◆ **DATASET**
☆ ☆ ☆ ☆ ☆

(** X19.  In every state of a constructed instance, [reset_open(sync)] and
    [reset_closed(sync)] return normally and call [reset_controller] with
    the open, respectively closed, positions given at construction and the
    caller's [sync]; they do not read the snapshot or the classifier, so the
    index cache and the classification are as before. *)
Theorem resets_pass_the_configured_positions a self evs sync :
  __init__ a = Ok self ->
  let s := run evs self in
  fst (reset_open sync s) = Ok tt
  /\ requested (base (snd (reset_open sync s)))
     = Call_reset_controller (arg_open_gripper_joint_positions a) sync
       :: requested (base s)
  /\ fst (reset_closed sync s) = Ok tt
  /\ requested (base (snd (reset_closed sync s)))
     = Call_reset_controller (arg_closed_gripper_joint_positions a) sync
       :: requested (base s)
  /\ gripper_joint_indices (snd (reset_open sync s)) = gripper_joint_indices s
  /\ gripper_joint_indices (snd (reset_closed sync s)) = gripper_joint_indices s
  /\ fst (is_open (snd (reset_open sync s))) = fst (is_open s)
  /\ fst (is_open (snd (reset_closed sync s))) = fst (is_open s).
Proof.
  intros H s.
  destruct (run_framed evs self) as (_ & _ & _ & _ & O & C & _).
  destruct (init_ok_inv _ _ H) as (_ & _ & _ & O0 & C0 & _).
  fold s in O, C.
  rewrite reset_open_unfold, reset_closed_unfold, O, C, O0, C0. cbn [fst snd].
  repeat split.
  - apply is_open_same_view. unfold same_view. simpl. repeat split.
  - apply is_open_same_view. unfold same_view. simpl. repeat split.
Qed.

Lemma resets_pass_the_configured_positions_witness :
  requested (base (snd (reset_open false
                          (run [E_joint_state snapshot_far; E_toggle] scenario))))
  = Call_reset_controller [0%float] false
    :: requested (base (run [E_joint_state snapshot_far; E_toggle] scenario)).
Proof.
  apply (resets_pass_the_configured_positions scenario_args scenario
           [E_joint_state snapshot_far; E_toggle] false).
  reflexivity.
Defined.

Lemma is_open_raises self e :
  fst (is_open self) = Raise e ->
  (e = ValueError /\ gripper_joint_indices self = None) \/ e = IndexError.
Proof.
  destruct (joint_state (base self)) as [js|] eqn:J.
  - rewrite (is_open_unfold _ _ J). unfold index_map.
    destruct (gripper_joint_indices self) as [l|].
    + simpl. intros H. right. eapply within_open_tolerance_raise; eassumption.
    + destruct (find_joint_indices _ js []) as [[u|e'] r]; simpl; intros H.
      * right. eapply within_open_tolerance_raise; eassumption.
      * injection H as <-. now left.
  - rewrite is_open_no_snapshot by assumption. discriminate.
Qed.
Lemma sign_hex data secret :
  Forall (fun c => isHexDigit c = true) (sign hmacSHA256 data secret).
Proof. apply toHex_digits. Qed.

(** What [verifyShareToken] does once the token is decoded into a text with
    one dot. *)
Lemma verifyShareToken_decoded dateNow token secret data signature :
  atob token = Some (data ++ dot :: signature) ->
  Forall (fun c => c <> dot) data ->
  Forall (fun c => c <> dot) signature ->
  verifyShareToken hmacSHA256 JSON_parse dateNow token secret
  = if negb (truthy (Some data)) || negb (truthy (Some signature)) then None
    else if negb (timingSafeEqual signature (sign hmacSHA256 data secret)) then None
    else match JSON_parse data with
         | None => None
         | Some payload =>
             if (expiresAt payload <? dateNow)%Z then None else Some payload
         end.
Proof.
  intros Hd Hdata Hsig. unfold verifyShareToken. rewrite Hd.
  rewrite string_split_first, string_split_no_separator by done.
  reflexivity.
Qed.

(** A token that [atob] cannot decode is rejected. *)
Lemma verifyShareToken_undecodable dateNow token secret :
  atob token = None ->
  verifyShareToken hmacSHA256 JSON_parse dateNow token secret = None.
Proof. intros H. unfold verifyShareToken. by rewrite H. Qed.

(** A decoded text without a dot is rejected. *)
Lemma verifyShareToken_no_dot dateNow token secret decoded :
  atob token = Some decoded ->
  Forall (fun c => c <> dot) decoded ->
  verifyShareToken hmacSHA256 JSON_parse dateNow token secret = None.
Proof.
  intros H Hd. unfold verifyShareToken. rewrite H.
  rewrite string_split_no_separator by done. simpl.
  by rewrite orb_true_r.
Qed.

(** A signature that is not the one of the data is rejected, whatever the
    data. *)
Lemma verifyShareToken_wrong_signature dateNow token secret data signature :
  atob token = Some (data ++ dot :: signature) ->
  Forall (fun c => c <> dot) data ->
  Forall (fun c => c <> dot) signature ->
  signature <> sign hmacSHA256 data secret ->
  verifyShareToken hmacSHA256 JSON_parse dateNow token secret = None.
Proof.
  intros Hd Hdata Hsig Hne.
  rewrite (verifyShareToken_decoded _ _ _ data signature) by done.
  destruct (negb (truthy (Some data)) || negb (truthy (Some signature))); [done|].
  replace (timingSafeEqual signature (sign hmacSHA256 data secret)) with false;
    [done|].
  symmetry. apply not_true_is_false. by rewrite timingSafeEqual_true.
Qed.
(** X2.  A call writes no file but today's. *)
Theorem add_new_positions_other_files today fs df fs1 r1 filepath :
  add_new_positions today fs df = Some (fs1, r1) →
  filepath ≠ get_todays_portfolio_path today →
  fs1 !! filepath = fs !! filepath.
Proof.
  intros Hrun Hne.
  destruct (add_new_positions_cases _ _ _ _ _ Hrun)
    as [[-> _]|(p & e & new & _ & _ & _ & -> & _)]; [done|].
  unfold save_portfolio. by rewrite lookup_insert_ne.
Qed.

Lemma add_new_positions_other_files_witness :
  let xyz :=
    {| metrics := {| Symbol := "XYZ"; Price := F 10; Change_pct := F 0;
                     RSI_14 := Str "N/A"; Weekly_Ret := F 0; Monthly_Ret := F 12;
                     YTD_Ret := F 0; Ret_52W := F 60 |};
       List_ := "Rockets" |} in
  let today := "2024-01-02" in
  let fs1 := save_portfolio [entry_of today xyz] (get_todays_portfolio_path today) ∅ in
  add_new_positions today ∅ [xyz] = Some (fs1, Saved 1)
  ∧ fs1 !! "Portfolios/Portfolio_2024-01-01.csv"
    = (∅ : Store) !! "Portfolios/Portfolio_2024-01-01.csv".
Proof.
  intros xyz today fs1.
  assert (add_new_positions today ∅ [xyz] = Some (fs1, Saved 1)) as H
    by (vm_compute; reflexivity).
  split; [exact H|].
  apply (add_new_positions_other_files today ∅ [xyz] fs1 (Saved 1) _ H). discriminate.
Defined.
(** Whatever the serial object replies, the data written is a command of
    the text that is not a marker, followed by a semicolon. *)
Lemma replay_commands_written (ser : channel) (cmds : list string) :
  forall (n : nat) (d : string),
    In d (written (replay_commands ser n cmds)) ->
    exists u, In u cmds /\ u <> "" /\ is_marker u = false /\ d = u ++ ";".
Proof.
  induction cmds as [ | c rest IH ]; intros n d; simpl; [ intros [] | ].
  assert (Hrest : forall m, In d (written (replay_commands ser m rest)) ->
            exists u, (c = u \/ In u rest) /\ u <> "" /\ is_marker u = false
                      /\ d = u ++ ";").
  { intros m H. destruct (IH m d H) as (u & Hu & Hrem). exists u. tauto. }
  destruct (String.eqb_spec c "") as [ | Hne ]; [ apply Hrest | ].
  destruct (Py.startswith c "CO") eqn:Hco.
  - destruct (Py.contains "tool" c).
    + intros H. apply written_and_then in H. destruct H as [[] | H].
      now apply (Hrest n).
    + destruct (Py.contains "flip" c); [ | apply Hrest ].
      intros H. apply written_and_then in H. destruct H as [[] | H].
      now apply (Hrest n).
  - intros H. apply written_and_then in H. destruct H as [H | H].
    + apply written_send_cmd in H. exists c. unfold is_marker. tauto.
    + now apply (Hrest (S n)).
Qed.

Lemma prompt_of_tool (c : string) :
  Py.contains "tool" c = true ->
  prompt_of c
  = Py.slice c (Some (Py.find "034" c + 1)) (Some (Py.rfind "034" c))
    ++ newline ++ "Press enter when done.".
Proof. unfold prompt_of. now intros ->. Qed.

Lemma prompt_of_flip (c : string) :
  Py.contains "tool" c = false -> prompt_of c = flip_prompt.
Proof. unfold prompt_of. now intros ->. Qed.

(** With replies that decode and commands that encode, every command is
    sent and every interactive marker prompts, in order. *)
Lemma replay_commands_healthy (ser : channel) (cmds : list string) :
  replies_decodable ser ->
  Forall (fun u => is_marker u = false -> Py.isascii u = true) cmds ->
  forall n,
    snd (replay_commands ser n cmds) = None
    /\ written (replay_commands ser n cmds)
       = map (fun u => u ++ ";")
           (filter (fun u => negb (is_marker u))
              (filter (fun c => negb (String.eqb c "")) cmds))
    /\ prompts (replay_commands ser n cmds)
       = map prompt_of
           (filter is_interactive
              (filter (fun c => negb (String.eqb c "")) cmds)).
Proof.
  intros Hser Hall. induction Hall as [ | c rest Hc Hall IH ]; intros n.
  - repeat split.
  - simpl. destruct (String.eqb_spec c "") as [ | Hne ]; simpl; [ apply IH | ].
    unfold is_interactive, is_marker.
    destruct (Py.startswith c "CO") eqn:Hco; simpl.
    + destruct (Py.contains "tool" c) eqn:Htool; simpl.
      * destruct (IH n) as (H1 & H2 & H3).
        destruct (replay_commands ser n rest) as [l cr]. simpl in H1. subst cr.
        unfold and_then, tool_change. simpl. repeat split.
        -- exact H2.
        -- unfold prompts in *. simpl in *.
           now rewrite H3, ?(prompt_of_tool c Htool), ?(prompt_of_flip c Htool).
      * destruct (Py.contains "flip" c) eqn:Hflip; simpl; [ | apply IH ].
        destruct (IH n) as (H1 & H2 & H3).
        destruct (replay_commands ser n rest) as [l cr]. simpl in H1. subst cr.
        unfold and_then. simpl. repeat split.
        -- exact H2.
        -- unfold prompts in *. simpl in *.
           now rewrite H3, ?(prompt_of_tool c Htool), ?(prompt_of_flip c Htool).
    + destruct (IH (S n)) as (H1 & H2 & H3).
      destruct (replay_commands ser (S n) rest) as [l cr]. simpl in H1. subst cr.
      unfold send_cmd. rewrite isascii_app, (Hc Hco). simpl.
      destruct (Hser n) as (r & -> & ->).
      unfold and_then. simpl. repeat split.
      * unfold written in *. simpl in *. now rewrite H2.
      * exact H3.
Qed.

Lemma replay_unfold (ser : channel) (hpgl : string) :
  replay ser hpgl
  = match snd (replay_commands ser 0 (commands hpgl)) with
    | Some e => (Read (inWaiting ser) :: fst (replay_commands ser 0 (commands hpgl)), Some e)
    | None =>
        ((Read (inWaiting ser) :: fst (replay_commands ser 0 (commands hpgl)))
           ++ [Input exit_prompt], None)%list
    end.
Proof.
  unfold replay, and_then.
  destruct (replay_commands ser 0 (commands hpgl)) as [l [e | ]]; reflexivity.
Qed.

☆ ☆ ☆ ☆ ☆

◆ **TASK INSTRUCTIONS**
Say how many lines in the records contain the string "Hdata". No other text is needed.

◆ **WORKED SOLUTION**
2